[Task inputs]

Lemma count_where_none `{EqK : EqDecision K, CountK : !Countable K} {V}
    (P : K → V → bool) (t : gmap K V) :
  (∀ k v, t !! k = Some v → P k v = false) → count_where P t = 0.
Proof.
  intros Hnone. unfold count_where.
  assert (filter (λ kv : K * V, P kv.1 kv.2 = true) t = ∅) as ->.
  { apply map_empty. intros k. apply map_lookup_filter_None. right.
    intros v Hv. cbn. by rewrite (Hnone k v Hv). }
  by rewrite map_size_empty.
Qed.

Lemma delete_where_none `{EqK : EqDecision K, CountK : !Countable K} {V}
    (P : K → V → bool) (t : gmap K V) :
  (∀ k v, t !! k = Some v → P k v = false) → delete_where P t = (t, 0).
Proof.
  intros Hnone. unfold delete_where. f_equal.
  - apply map_filter_id. intros k v Hv. cbn. by apply Hnone.
  - by apply count_where_none.
Qed.

(** ** Alerts: single reads and writes *)

Section alert_facts.
Context {config : Config}.

Lemma get_alert_spec (province district : string) (forecast_days : Z)
    (c : clock) (d : db) :
  get_alert province district forecast_days c d
  = (match alerts d !! (province, district, forecast_days) with
     | Some row =>
         if bool_decide (db_now c < alert_expires_at row)
         then Some (alert_text row) else None
     | None => None
     end, d).
Proof.
  unfold get_alert, get_db_connection.
  destruct (alerts d !! _) as [row|]; [|done]. by case_bool_decide.
Qed.
(** * SecureShare: the client-side envelope-encryption engine

    A shallow embedding of [src/lib/encryption.ts] and of the download flow
    of the [FileList] component ([handleDecrypt], under
    [components/dashboard]), together with the platform functions they
    call ([btoa], [atob], [TextEncoder.encode] and the [crypto.subtle]
    entry points).

    JavaScript strings are sequences of 16-bit code units, byte buffers
    ([ArrayBuffer], [Uint8Array], [Blob], [File]) are lists of bytes,
    exceptions are results, [await] is sequencing, and the randomness
    drawn by [crypto.getRandomValues] and by the key generators is threaded
    through every call as an explicit entropy state. *)

From Stdlib.Strings Require Import Byte Ascii String.
From Stdlib.Numbers Require DecimalString.
From stdpp Require Import base numbers list.

Local Open Scope N_scope.

(** ** JavaScript values *)

(** A JavaScript string: its UTF-16 code units. *)
Definition JSString := list N.

(** A byte buffer. *)
Definition Bytes := list byte.

(** A string literal of the source (ASCII only). *)
Definition lit (s : string) : JSString :=
  map N_of_ascii (list_ascii_of_string s).

(** Storing a number into a [Uint8Array] cell keeps it modulo 256. *)
Definition u8 (n : N) : byte :=
  match Byte.of_N (n mod 256) with
  | Some b => b
  | None => x00
  end.
(** * Tudat: unit test of the Kepler propagator

    Shallow embedding of [unit_tests::testKeplerPropagator]
    (Astrodynamics/Propagators/unitTestKeplerPropagator.cpp) and of the
    series-propagation design it exercises.

    - [Double]: C++ [double] as IEEE 754 binary64, through the executable
      specification of the standard library ([SpecFloat], precision 53,
      exponent bound 1024, round to nearest even).
    - [DoubleMap]: [std::map<double, V>], an association list kept sorted
      by [operator<] on the keys.
    - [IStream]: the part of [std::ifstream] the test uses: state bits,
      [eof()], [operator!] and formatted extraction of a [double].
    - [UnitTest]: the test function itself, loop by loop.
    - [Design]: the series driver, the single-step propagator and the
      Newton-Raphson solver, which the test only calls.
    - [BenchmarkFile]: the layout of a benchmark table, to say what the
      loading loop does with one.

    The proofs follow the definitions: exactness of small integers in
    binary64 ([DoubleFacts], [KeyFacts]), the map and the stream
    ([DoubleMapFacts], [IStreamFacts]), the loading loop ([LoaderFacts],
    [HistoryFacts]), the test ([UnitTestFacts]) and the driver
    ([KeyOrderFacts], [DesignFacts]); then the loading loop on texts of any kind
    ([TerminationFacts], [RaggedFacts]) and the comparison and the
    conversion of units ([ComparisonFacts]). *)

From Stdlib Require Import ZArith List Ascii String Bool Lia SpecFloat.
Import ListNotations.
Local Open Scope Z_scope.

(** ** C++ [double] *)

Module Double.

Definition prec : Z := 53.
Definition emax : Z := 1024.

Definition double : Type := spec_float.

Definition zero : double := S754_zero false.
Definition add : double -> double -> double := SFadd prec emax.
Definition sub : double -> double -> double := SFsub prec emax.
Definition mul : double -> double -> double := SFmul prec emax.
Definition div : double -> double -> double := SFdiv prec emax.
Definition abs : double -> double := SFabs.
Definition ltb : double -> double -> bool := SFltb.
Definition leb : double -> double -> bool := SFleb.
Definition eqb : double -> double -> bool := SFeqb.

(** Conversion of an integer ([unsigned int] to [double] in the test;
    every 32-bit value is below 2^53 and converts exactly). *)
Definition of_Z (n : Z) : double := binary_normalize prec emax n 0 false.
Lemma returned_run_took_each_outcome_once_witness :
  exists rs w',
    run_in_threads slow_then_fast 0 false (boot None) = Some (Ret rs, w') /\
    Permutation (joined w') [0; 1].
Proof.
  eassert (E : run_in_threads slow_then_fast 0 false (boot None)
               = Some (Ret _, _)) by (vm_compute; reflexivity).
  do 2 eexists. split; [exact E|].
  exact (@returned_run_took_each_outcome_once nat nat slow_then_fast 0%Z
           false _ _ E).
Defined.

(** The callable submitted second finishes first: its future is the one the
    loop takes, the other is left in [futures], and the results come in the
    order of the calls of [result()]. *)
Lemma results_follow_the_order_of_result_calls_witness :
  exists taken left rs w',
    run_in_threads slow_then_fast 0 false (boot None) = Some (Ret rs, w') /\
    rs = values (map (@job nat nat) (taken ++ left)) /\
    joined w' = map (@fid nat nat) (taken ++ left) /\
    rs = [20; 10] /\ joined w' = [1; 0].
Proof.
  destruct (@results_follow_the_order_of_result_calls nat nat
              slow_then_fast 0%Z false)
    as (fr & w0 & taken & left & w1 & rs & w' & _ & _ & _ & _ & _ &
        Hrun & Hrs & Hj & _).
  - repeat constructor; eexists; reflexivity.
  - left. discriminate.
  - exists taken, left, rs, w'.
    split; [exact Hrun|]. split; [exact Hrs|]. split; [exact Hj|].
    vm_compute in Hrun. injection Hrun as E1 E2. subst rs w'.
    split; reflexivity.
Defined.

[/Task inputs]

__Your task__:
Start with the first line of the data and print every line exactly. The line containing "drawn by [crypto.getRandomValues]" is the last one to include.

__Response to this task__:
Lemma count_where_none `{EqK : EqDecision K, CountK : !Countable K} {V}
    (P : K → V → bool) (t : gmap K V) :
  (∀ k v, t !! k = Some v → P k v = false) → count_where P t = 0.
Proof.
  intros Hnone. unfold count_where.
  assert (filter (λ kv : K * V, P kv.1 kv.2 = true) t = ∅) as ->.
  { apply map_empty. intros k. apply map_lookup_filter_None. right.
    intros v Hv. cbn. by rewrite (Hnone k v Hv). }
  by rewrite map_size_empty.
Qed.

Lemma delete_where_none `{EqK : EqDecision K, CountK : !Countable K} {V}
    (P : K → V → bool) (t : gmap K V) :
  (∀ k v, t !! k = Some v → P k v = false) → delete_where P t = (t, 0).
Proof.
  intros Hnone. unfold delete_where. f_equal.
  - apply map_filter_id. intros k v Hv. cbn. by apply Hnone.
  - by apply count_where_none.
Qed.

(** ** Alerts: single reads and writes *)

Section alert_facts.
Context {config : Config}.

Lemma get_alert_spec (province district : string) (forecast_days : Z)
    (c : clock) (d : db) :
  get_alert province district forecast_days c d
  = (match alerts d !! (province, district, forecast_days) with
     | Some row =>
         if bool_decide (db_now c < alert_expires_at row)
         then Some (alert_text row) else None
     | None => None
     end, d).
Proof.
  unfold get_alert, get_db_connection.
  destruct (alerts d !! _) as [row|]; [|done]. by case_bool_decide.
Qed.
(** * SecureShare: the client-side envelope-encryption engine

    A shallow embedding of [src/lib/encryption.ts] and of the download flow
    of the [FileList] component ([handleDecrypt], under
    [components/dashboard]), together with the platform functions they
    call ([btoa], [atob], [TextEncoder.encode] and the [crypto.subtle]
    entry points).

    JavaScript strings are sequences of 16-bit code units, byte buffers
    ([ArrayBuffer], [Uint8Array], [Blob], [File]) are lists of bytes,
    exceptions are results, [await] is sequencing, and the randomness
    drawn by [crypto.getRandomValues] and by the key generators is threaded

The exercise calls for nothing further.